(** * modal-examples: the Flux Dreambooth sweep and the Boltz-1 folding runner

    A shallow embedding of the two example scripts

      - [06_gpu_and_ml/dreambooth/dreambooth_app_no_lora.py]
      - [06_gpu_and_ml/protein-folding/boltz1.py]

    Python functions become Rocq functions.  Code that prints, spawns
    processes, calls remote functions or raises is written in a small
    writer/exception monad: a computation yields the list of effects it
    performed, in order, and either a returned value or a raised exception.
    The parts of the Python runtime the scripts rely on ([str] of an [int],
    [str.split], [pathlib], [os.path], [os.walk], [shlex]) are modelled in
    the first modules, following CPython's behaviour on POSIX. *)

From Stdlib Require Import ZArith List String Ascii Bool Lia.
From Stdlib Require Import DecimalString DecimalZ.
Import ListNotations.

Local Open Scope list_scope.
Local Open Scope string_scope.

Set Warnings "-register-all".

(* ================================================================== *)
(** ** Python values, exceptions and effects *)
(* ================================================================== *)

Module Py.

(** The two kinds of value that end up in [CalledProcessError.returncode]:
    a [bool] is a subclass of [int] in Python, [True == 1], [False == 0]. *)
Inductive value :=
| PyInt (z : Z)
| PyBool (b : bool).

Definition int_of_value (v : value) : Z :=
  match v with
  | PyInt z => z
  | PyBool true => 1%Z
  | PyBool false => 0%Z
  end.

(** Python's [==] on these values. *)
Definition py_eq (v w : value) : bool := Z.eqb (int_of_value v) (int_of_value w).

(** Truthiness, as tested by [if v:]. *)
Definition truthy (v : value) : bool := negb (Z.eqb (int_of_value v) 0).

(** The [cmd] attribute of a [CalledProcessError]: a string or an argument list. *)
Inductive cmdline :=
| CmdStr (s : string)
| CmdList (argv : list string).

Inductive exn :=
| CalledProcessError (returncode : value) (cmd : cmdline)
| TypeError (msg : string)
| ValueError (msg : string)
| IndexError (msg : string)
| FileNotFoundError (path : string)
| StructError (msg : string).

Inductive result (A : Type) :=
| Return (a : A)
| Raise (e : exn).
Arguments Return {A} a.
Arguments Raise {A} e.

Definition is_raise {A} (r : result A) : bool :=
  match r with Raise _ => true | Return _ => false end.

(** A computation over effects of type [E]: the effects performed so far,
    oldest first, and the outcome. *)
Definition M (E A : Type) : Type := (list E * result A)%type.

Definition ret {E A} (a : A) : M E A := ([], Return a).
Definition raise {E A} (e : exn) : M E A := ([], Raise e).
Definition emit {E} (e : E) : M E unit := ([e], Return tt).
Definition lift {E A} (r : result A) : M E A := ([], r).

Definition bind {E A B} (m : M E A) (k : A -> M E B) : M E B :=
  match m with
  | (l, Return a) => let (l', r) := k a in ((l ++ l')%list, r)
  | (l, Raise e) => (l, Raise e)
  end.

Definition effects {E A} (m : M E A) : list E := fst m.
Definition outcome {E A} (m : M E A) : result A := snd m.

(** [for x in xs: body x] *)
Fixpoint for_each {E A} (xs : list A) (body : A -> M E unit) : M E unit :=
  match xs with
  | [] => ret tt
  | x :: xs' => bind (body x) (fun _ => for_each xs' body)
  end.

(** [str(n)] for an [int]: optional minus sign and decimal digits. *)
Definition str_of_int (z : Z) : string := NilEmpty.string_of_int (Z.to_int z).

(** [sep.join(xs)] *)
Definition join (sep : string) (xs : list string) : string := String.concat sep xs.

(** [s.split(sep)] for a one-character separator: never the empty list. *)
Fixpoint split_on (sep : ascii) (s : string) : list string :=
  match s with
  | EmptyString => [EmptyString]
  | String c s' =>
      if Ascii.eqb c sep then EmptyString :: split_on sep s'
      else match split_on sep s' with
           | h :: t => String c h :: t
           | [] => [String c EmptyString]
           end
  end.

(** [c in s] for a character. *)
Fixpoint mem_char (c : ascii) (s : string) : bool :=
  match s with
  | EmptyString => false
  | String d s' => Ascii.eqb c d || mem_char c s'
  end.

(** [s.startswith(p)] *)
Definition startswith (p s : string) : bool := String.prefix p s.

Definition nl : string := String (ascii_of_nat 10) EmptyString.

End Py.

Module PyNotations.
Notation "x <- c ;; k" := (Py.bind c (fun x => k))
  (at level 61, c at next level, right associativity).
Notation "c ;; k" := (Py.bind c (fun _ => k))
  (at level 61, right associativity).
End PyNotations.
Import PyNotations.

(* ================================================================== *)
(** ** [pathlib.PurePosixPath] *)
(* ================================================================== *)

Module Pathlib.
Import Py.

(** A parsed path: the root ([""], ["/"] or ["//"]) and the components
    after it.  [pathlib] keeps no empty and no ["."] component. *)
Record Path := mkPath { root : string; parts : list string }.

Fixpoint lstrip_slash (s : string) : string :=
  match s with
  | String "/" s' => lstrip_slash s'
  | _ => s
  end.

======

## THE TASK
Would you repeat each of the lines above exactly?

## RESULT OF THIS TASK
(** * modal-examples: the Flux Dreambooth sweep and the Boltz-1 folding runner

    A shallow embedding of the two example scripts

      - [06_gpu_and_ml/dreambooth/dreambooth_app_no_lora.py]
      - [06_gpu_and_ml/protein-folding/boltz1.py]

    Python functions become Rocq functions.  Code that prints, spawns
    processes, calls remote functions or raises is written in a small
    writer/exception monad: a computation yields the list of effects it
    performed, in order, and either a returned value or a raised exception.
    The parts of the Python runtime the scripts rely on ([str] of an [int],
    [str.split], [pathlib], [os.path], [os.walk], [shlex]) are modelled in
    the first modules, following CPython's behaviour on POSIX. *)

From Stdlib Require Import ZArith List String Ascii Bool Lia.
From Stdlib Require Import DecimalString DecimalZ.
Import ListNotations.

Local Open Scope list_scope.
Local Open Scope string_scope.

Set Warnings "-register-all".

(* ================================================================== *)
(** ** Python values, exceptions and effects *)
(* ================================================================== *)

Module Py.

(** The two kinds of value that end up in [CalledProcessError.returncode]:
    a [bool] is a subclass of [int] in Python, [True == 1], [False == 0]. *)
Inductive value :=
| PyInt (z : Z)
| PyBool (b : bool).

Definition int_of_value (v : value) : Z :=
  match v with
  | PyInt z => z
  | PyBool true => 1%Z
  | PyBool false => 0%Z
  end.

(** Python's [==] on these values. *)
Definition py_eq (v w : value) : bool := Z.eqb (int_of_value v) (int_of_value w).

(** Truthiness, as tested by [if v:]. *)
Definition truthy (v : value) : bool := negb (Z.eqb (int_of_value v) 0).

(** The [cmd] attribute of a [CalledProcessError]: a string or an argument list. *)
Inductive cmdline :=
| CmdStr (s : string)
| CmdList (argv : list string).

Inductive exn :=
| CalledProcessError (returncode : value) (cmd : cmdline)
| TypeError (msg : string)
| ValueError (msg : string)
| IndexError (msg : string)
| FileNotFoundError (path : string)
| StructError (msg : string).

Inductive result (A : Type) :=
| Return (a : A)
| Raise (e : exn).
Arguments Return {A} a.
Arguments Raise {A} e.

Definition is_raise {A} (r : result A) : bool :=
  match r with Raise _ => true | Return _ => false end.

(** A computation over effects of type [E]: the effects performed so far,
    oldest first, and the outcome. *)
Definition M (E A : Type) : Type := (list E * result A)%type.

Definition ret {E A} (a : A) : M E A := ([], Return a).
Definition raise {E A} (e : exn) : M E A := ([], Raise e).
Definition emit {E} (e : E) : M E unit := ([e], Return tt).
Definition lift {E A} (r : result A) : M E A := ([], r).

Definition bind {E A B} (m : M E A) (k : A -> M E B) : M E B :=
  match m with
  | (l, Return a) => let (l', r) := k a in ((l ++ l')%list, r)
  | (l, Raise e) => (l, Raise e)
  end.

Definition effects {E A} (m : M E A) : list E := fst m.
Definition outcome {E A} (m : M E A) : result A := snd m.

(** [for x in xs: body x] *)
Fixpoint for_each {E A} (xs : list A) (body : A -> M E unit) : M E unit :=
  match xs with
  | [] => ret tt
  | x :: xs' => bind (body x) (fun _ => for_each xs' body)
  end.

(** [str(n)] for an [int]: optional minus sign and decimal digits. *)
Definition str_of_int (z : Z) : string := NilEmpty.string_of_int (Z.to_int z).

(** [sep.join(xs)] *)
Definition join (sep : string) (xs : list string) : string := String.concat sep xs.

(** [s.split(sep)] for a one-character separator: never the empty list. *)
Fixpoint split_on (sep : ascii) (s : string) : list string :=
  match s with
  | EmptyString => [EmptyString]
  | String c s' =>
      if Ascii.eqb c sep then EmptyString :: split_on sep s'
      else match split_on sep s' with
           | h :: t => String c h :: t
           | [] => [String c EmptyString]
           end
  end.

(** [c in s] for a character. *)
Fixpoint mem_char (c : ascii) (s : string) : bool :=
  match s with
  | EmptyString => false
  | String d s' => Ascii.eqb c d || mem_char c s'
  end.

(** [s.startswith(p)] *)
Definition startswith (p s : string) : bool := String.prefix p s.

Definition nl : string := String (ascii_of_nat 10) EmptyString.

End Py.

Module PyNotations.
Notation "x <- c ;; k" := (Py.bind c (fun x => k))
  (at level 61, c at next level, right associativity).
Notation "c ;; k" := (Py.bind c (fun _ => k))
  (at level 61, right associativity).
End PyNotations.
Import PyNotations.

(* ================================================================== *)
(** ** [pathlib.PurePosixPath] *)
(* ================================================================== *)

Module Pathlib.
Import Py.

(** A parsed path: the root ([""], ["/"] or ["//"]) and the components
    after it.  [pathlib] keeps no empty and no ["."] component. *)
Record Path := mkPath { root : string; parts : list string }.

Fixpoint lstrip_slash (s : string) : string :=
  match s with
  | String "/" s' => lstrip_slash s'
  | _ => s
  end.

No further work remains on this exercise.